I asked,trying to hit the right note in my own voice.
"No,she's okay now, and she doesn't want us to report her."
"You kids can't handle this kind of problem by yourselves,"
I warned."Your friend needs professional help.
Tell your resident adviser what happened.She'll know what to do."
What a load for an 18-year-old.
"I was scared,Mom. You can't imagine how scared."
Yes,I can,Maura.I'm scared too--for your friend and for you.
"All we could do was to hold her hand and listen."
If only I could hold Maura's hand that very moment.
After hanging up the phone,
I thought of all the right things I might have said,and didn't
Ours is an affectionate family,
but we are inclined to show,not tell our feelings.

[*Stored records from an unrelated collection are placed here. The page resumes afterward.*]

Lemma other_inv R c k t t' :
  system_inv R c → c_threads c !! k = Some t → other_step t t' → system_inv R (put_thread k t' c).
Proof.
  intros Hinv Hk Ho. destruct (other_step_inv t t' (thread_at R c k t Hinv Hk) Ho) as [Ht' Hsame].
  by apply (put_thread_inv R c k t t'); [|done| |apply Ho|].
Qed.

Lemma kill_one R k c u c' :
  system_inv R c → on_thread k (on_server ServerBase.kill_server) c = Ok (u, c') → system_inv R c'.
Proof.
  intros Hinv H. unfold on_thread in H. apply result_bind_Ok in H as ([s w] & Hk & H).
  simpl in H. rewrite vset_is_Ok in H by (by eapply vget_range). injection H as _ <-.
  apply vget_lookup in Hk as [_ Hk]. apply (other_inv R c (Z.to_nat k) (s, w)); [done|done|]. by split.
Qed.

Lemma kill_server_inv R c c' : system_inv R c → Central.kill_server c = Ok (tt, c') → system_inv R c'.
Proof.
  intros Hinv H. unfold Central.kill_server in H. apply M_bind_Ok in H as ([] & c1 & [= <-] & H).
  set (c1 := set_c_data _ _ _ _ _ c) in H. unfold kill_all_servers in H.
  rewrite (M_bind_run _ _ c1 c1 c1) in H by done.
  eapply (mfor_inv (system_inv R)); [|  |exact H].
  - intros k c2 u c3 _. apply kill_one.
  - destruct Hinv as [[l Hc] Hi]. split; [|by eapply items_ext]. exists l.
    apply data_control; [done|done|]. apply Forall_app. split; [exact (ct_writes _ _ Hc)|by repeat constructor].
Qed.

Lemma system_step_inv R iter e c c' `{!IterOrder iter, !IterOrder (env_iter e)} :
  system_inv R c → system_step iter e c c' → system_inv R c'.
Proof.
  intros Hinv Hstep. destruct Hstep as [ev go c c' Hl Hlen E|c c' E|k s w s' w' c Hk Hs Hw HA Hq E
    |k s w x s1 s' w' c Hk Hb E|k t t' c Hk Ho].
  - destruct (central_round R iter c ev Hinv Hl Hlen) as (c2 & E2 & H2). rewrite E in E2. by injection E2 as _ <-.
  - by eapply kill_server_inv.
  - destruct (take_up_inv e s w s' w' _ (thread_at R c k _ Hinv Hk) Hs Hw HA Hq E) as (Ht & Hset & Ho).
    by apply (put_thread_inv R c k (s, w)).
  - destruct (write_ended_inv x s w s1 s' w' (thread_at R c k _ Hinv Hk) Hb E) as (_ & Ht & Hset & Ho).
    by apply (put_thread_inv R c k (s, w)).
  - by eapply other_inv.
Qed.

(** The requests of [run_init], before the timer is known. *)
Lemma init_requests timer ks : ∀ c l,
  control_inv (set_c_timer timer c) l → Forall (λ k, 0 ≤ k < len (c_comm_fds c)) ks →
  ∃ c' l', mfor ks (λ idx, mget ≫= λ c, mlift (vget (c_comm_fds c) idx) ≫= λ fd,
      add_event_read_req fd SERVER_THREAD_COMMUNICATION idx) c = Ok (tt, c') ∧
    control_inv (set_c_timer timer c') l' ∧ c_store c' = c_store c ∧ c_threads c' = c_threads c ∧
    c_kill_server_efd c' = c_kill_server_efd c.
Proof.
  induction ks as [|k ks IH]; intros c l Hc Hks; simpl; [by exists c, l|].
  apply Forall_cons in Hks as [Hk Hks]. destruct (vget_is_Ok (c_comm_fds c) k Hk) as [fd Hfd].
  rewrite (M_bind_run _ _ c tt (with_request fd SERVER_THREAD_COMMUNICATION k l c)).
  - destruct (IH (with_request fd SERVER_THREAD_COMMUNICATION k l c) (l ++ [c_read fd 0 8 0 (c_next c)]))
      as (c' & l' & E & H & Es & Et & Ek); [|done|by exists c', l'].
    apply (with_request_control (set_c_timer timer c)); [done|exact Hfd].
  - rewrite (M_bind_run _ _ c c c), (M_bind_run _ _ c fd c) by (done || (unfold mlift; by rewrite Hfd)).
    apply add_event_run. exact (ct_ring _ _ Hc).
Qed.

Lemma no_owes t :
  broadcasts t.1 = [] →
  web_queues t.2 = {| to_server_queue := []; to_program_queue := []; central_eventfd := 0 |} →
  thread_inv t ∧ ∀ i, owes i t = 0%nat.
Proof.
  intros Hb Hq. assert (∀ i, item_writes i t.1 = 0%nat) as Hw by (intros i; unfold item_writes; by rewrite Hb).
  assert (∀ i, owes i t = 0%nat) as Ho by (intros i; unfold owes; by rewrite Hq, Hw). split; [|done].
  split; rewrite ?Hq, ?Hb; simpl; [done|done| |intros i; rewrite Ho; lia|done].
  intros i. by rewrite Hw.
Qed.

Lemma not_started_items c :
  not_started c → items_inv (Forall (λ t, tcp_server_set t.2 = true) (c_threads c)) c.
Proof.
  intros [Hst _ _ Hth _]. split; [|eapply Forall_impl; [exact Hth|]; intros t []; by apply no_owes|done].
  exists ∅. rewrite Hst. split; [apply store_rel_empty|]. intros i. rewrite lookup_empty.
  unfold owing. rewrite (sum_list_const _ 0); [lia|]. eapply Forall_impl; [exact Hth|]. intros t []. by apply no_owes.
Qed.
(** ** The event loop *)

(** Connection [i] was ended by the web server and is about to be closed: ending it again changes nothing
    that matters. *)
Definition web_closing (act : gset Z) (i : Z) (w : web_server) : Prop :=
  web_ok (act ∖ {[i]}) w ∧ i ∉ active_websocket_connections_client_idxs (web_sockets w) ∧
  ∃ t, vget (tcp_clients w) i = Ok t ∧ tc_ws_client_idx t ∉ all_websocket_connections (web_sockets w).

Definition web_open (act : gset Z) (i : Z) (w : web_server) : Prop := web_ok act w ∧ i ∈ act ∨ web_closing act i w.

#[export] Instance web_closing_stable act i : Stable (web_closing act i).
Proof.
  intros w w' Hs (Hw & Hna & t & Ht & Hi). split; [by eapply web_ok_same|]. pose proof Hs as [_ _ Ec Eall _ Ha _ _].
  split; [set_solver +Ha Hna|]. destruct (vget_fmap_same _ _ _ i t (eq_sym Ec) Ht) as (t' & Ht' & E). exists t'. by rewrite E, Eall.
Qed.

#[export] Instance web_open_stable act i : Stable (web_open act i).
Proof. intros w w' Hs [[Hw Hi]|Hw]; [left; split; [by eapply web_ok_same|done]|right; by eapply stable]. Qed.

Lemma kill_closing act i w u w' : web_open act i w → kill_client i w = Ok (u, w') → web_closing act i w'.
Proof.
  intros Hw (t & c & Ht & Hf & ->)%kill_client_inv. pose proof (vget_range _ _ _ Ht) as Hr.
  destruct (kill_sockets_effect i (tc_ws_client_idx t) (web_sockets w)) as (Eall & _ & Eact & _).
  split; [|split; [simpl; rewrite Eact; set_solver|exists (set_using_file false t); simpl; rewrite Eall; split; [by apply vget_insert_eq|set_solver]]].
  destruct Hw as [[Hw Hi]|(Hw & Hna & t0 & Ht0 & Hall)]; (eapply killed_ok; [exact Hw|exact Hf|]).
  - apply sockets_inv_kill; [apply Hw|done|done].
  - rewrite Ht in Ht0. injection Ht0 as <-. apply sockets_inv_kill_idle; [apply Hw|done|by right|done].
Qed.

Lemma close_cb_closing act i info (s : srv) w u s' w' :
  web_open act i w → close_cb i info (s, w) = Ok (u, (s', w')) → s' = s ∧ web_closing act i w'.
Proof.
  intros Hw (u1 & [s1 w1] & [-> Hs]%broadcast_done_same & [H ->]%on_web_Ok)%M_bind_Ok. split; [done|].
  eapply kill_closing; [|exact H]. by eapply stable.
Qed.

Lemma drain_ok act i fuel : ∀ s w u s' w' c,
  write_inv (Some i) s → all_marked s → web_open act i w → vget (clients s) i = Ok c →
  drain (web_callbacks e) fuel i (s, w) = Ok (u, (s', w')) →
  write_inv (Some i) s' ∧ all_marked s' ∧ web_open act i w' ∧ active_connections s' = active_connections s ∧
  (∃ c', vget (clients s') i = Ok c' ∧ send_data c' = []) ∧ (send_data c = [] → s' = s).
Proof.
  induction fuel as [|fuel IH]; intros s w u s' w' c Hinv Hm Hw Hv H; simpl in H;
    rewrite (on_server_bind _ _ _ _ _ _ (get_client_run _ _ _ Hv)) in H;
    destruct (send_data c) as [|wd q] eqn:Hq; try done; try (injection H as _ <- <-; split_and!; by eauto).
  apply M_bind_Ok in H as (u1 & [s1 w1] & Hcl & H). apply (close_cb_closing act i) in Hcl as [-> Hw1]; [|done].
  destruct (closing_no_writes i s c Hinv Hv) as [Hnw _].
  destruct (send_pop_inv (Some i) s i c wd q Hinv ltac:(by right) Hv Hq Hnw) as (s2 & E & Hinv2 & Ho).
  rewrite (on_server_bind _ _ _ _ _ _ E) in H. destruct (only_heap_conn _ _ Ho) as (Ec & Ea & _). simpl in Ec, Ea.
  assert (all_marked s2) as Hm2.
  { eapply marked_update; [exact Hm|exact Ec|]. pose proof (marked_client s i c Hm Hv) as Hf. rewrite Hq in Hf. by inversion Hf. }
  destruct (IH s2 w1 u s' w' (cl_set_send_data q c)) as (H1 & H2 & H3 & H4 & H5 & _); [done|done|by right| |done|].
  { rewrite Ec. apply vget_insert_eq. by eapply vget_range. }
  split_and!; [done|done|done|by rewrite H4|done|done].
Qed.
(** ** The other callbacks *)

Lemma accept_live res s w :
  thread_ok (s, w) → len (clients s) < 2 ^ 31 - 1 → returns (handle_accept (web_callbacks e) res) (s, w).
Proof.
  intros [Hinv Hm Hw] Hlen. simpl in *. unfold handle_accept. set (q := {| sq_op := IoAccept; sq_fd := listener_fd s; sq_src := None;
    sq_buf_off := 0; sq_len := 0; sq_off := 0; sq_req := new_request ACCEPT |}). set (s1 := set_ring (ring s ++ [q]) s).
  rewrite (on_server_bind _ _ s w tt s1) by done.
  assert (write_inv None s1) as Hinv1 by (destruct Hinv; by apply submit_inv).
  destruct (setup_client_inv s1 res Hinv1) as (i & s2 & Hs & _ & _ & Hinv2 & _ & c & Hv & _).
  rewrite (on_server_bind _ _ _ _ _ _ Hs). pose proof (setup_index e res s1 i s2 Hinv1 Hs) as Hi. change (clients s1) with (clients s) in Hi.
  set (s3 := set_active _ s2) in *. rewrite (on_server_bind _ _ _ _ tt s3) by done.
  destruct (new_tcp_client_run i w) as (l & E & _); [lia|].
  cbn [web_callbacks ServerBase.accept_cb call]. rewrite (M_bind_run _ _ (s3, w) tt (s3, set_tcp_clients l w)) by (by apply on_web_run).
  destruct (add_read_req_inv None s3 i c) as (n & s4 & E4 & _); [exact Hinv2|done|].
  rewrite (on_server_bind _ _ _ _ _ _ E4). by exists s4, (set_tcp_clients l w).
Qed.

Lemma web_close_live act k s w :
  both act (web_ok act) (s, w) → k ∈ act → returns (web_close_connection k) (s, w).
Proof.
  intros [[Hinv Hm <-] Hw] Hk. simpl in *. destruct (web_open_client (active_connections s) k w) as (Hset & Ht & Hc & Hk0); [by left|].
  destruct (kill_client_live k w Ht Hc Hk0) as (w1 & E1 & _ & Hset1).
  destruct (active_client _ _ _ _ (proj1 Hinv) Hk) as [c Hv].
  destruct (close_connection_inv s k c Hinv Hv) as (s2 & E2 & _). exists s2, w1. unfold web_close_connection.
  rewrite (on_web_bind _ _ _ _ _ _ E1). apply on_tcp_run; [by rewrite Hset1|exact E2].
Qed.

Lemma process_write_live act k s w :
  both act (web_ok act) (s, w) → k ∈ act →
  ∃ b s' w', websocket_process_write_cb k (s, w) = Ok (b, (s', w')) ∧ both act (web_ok act) (s', w').
Proof.
  intros Hb Hk. pose proof Hb as [Hs Hw]. simpl in Hw. destruct (vget_is_Ok (tcp_clients w) k) as [t Ht].
  { by eapply (si_clients _ _ (wo_sockets _ _ Hw)). }
  unfold websocket_process_write_cb. rewrite (on_web_bind _ _ _ _ _ _ (get_tcp_client_run _ _ _ Ht)). cbv zeta.
  rewrite (on_web_bind _ _ _ _ w w) by done. case_bool_decide as Hin; [|by exists false, s, w].
  destruct (vget_is_Ok (websocket_clients (web_sockets w)) (tc_ws_client_idx t)) as [c Hc].
  { apply (si_range _ _ (wo_sockets _ _ Hw)). set_solver. }
  assert (∃ b s' w', close_ws_connection_potential_confirm (tc_ws_client_idx t) (s, w) = Ok (b, (s', w'))) as (b & s1 & w1 & E).
  { unfold close_ws_connection_potential_confirm. rewrite (on_web_bind _ _ _ _ _ _ (get_ws_client_run _ _ _ Hc)).
    rewrite (wo_open _ _ Hw _ _ Hc). cbn [mwhen]. destruct (_ =? 1); [by exists true, s, w|].
    erewrite (on_web_bind _ _ _ _ _ _ (upd_ws_client_run _ _ _ _ Hc)). by eexists _, _, _. }
  rewrite (M_bind_run _ _ _ _ _ E). exists true, s1, w1. split; [done|]. by apply (potential_confirm_ok act _ _ _ _ E).
Qed.

Lemma write_cb_live k i s w :
  thread_ok (s, w) → info_ok w i → k ∈ active_connections s → returns (write_cb k i) (s, w).
Proof.
  intros Ht Hi Hk. set (act := active_connections s) in *. pose proof (thread_both _ _ Ht) as Hb. fold act in Hb.
  destruct (broadcast_done_live i s w) as (w1 & E1 & _); [apply (wo_set _ _ (th_web _ Ht))|done|].
  apply (broadcast_done_ok act i _ _ _ E1) in Hb. unfold write_cb. rewrite (M_bind_run _ _ _ _ _ E1).
  destruct (process_write_live act k s w1 Hb Hk) as (b & s2 & w2 & E2 & Hb2). rewrite (M_bind_run _ _ _ _ _ E2).
  destruct b; simpl; [by exists s2, w2|]. by eapply web_close_live.
Qed.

How do you hug a child long-distance?
I had copied a poem to send to each of my college daughters
when,as now, the occasion warranted.
It was from a little book by Susan Polis Schutz called Don't Be Afraid to Love.
The jacket flyleaf said her poems strike a responsive chord with readers.
This one did for me:
I am always here to understand you I am always here to laugh with you
I am always here to cry with you I am always here to talk to you
I am always here to think with you I am always here to plan with you
even though we might not always be together
please know that I am always here to love you
Maura called the day she got my letter.
Her friend was all right,she said,and got counseling.
"I gave her a copy of the poem you sent
and she is carrying it in her wallet for moral support.
I put the original on the message board on my door."
My tongue tied again as it reached for something to say.
"About that physics grade,"I changed the subject abruptly.
"Now that this crisis is over,
you have to buckle down and work harder Maura."
on and on I went, playing the taskmaster,the preacher--
at no loss at all for words in those roles.
The following Saturday,there was a letter to me from Maura.What now?
She never wrote letters.Maybe I was too tough on her.
Is something so bad that she's afraid to tell me on the phone?
The note was short:
"Dear Mom: In case you were wondering,
'I am always here to understand you.' Love,Maura.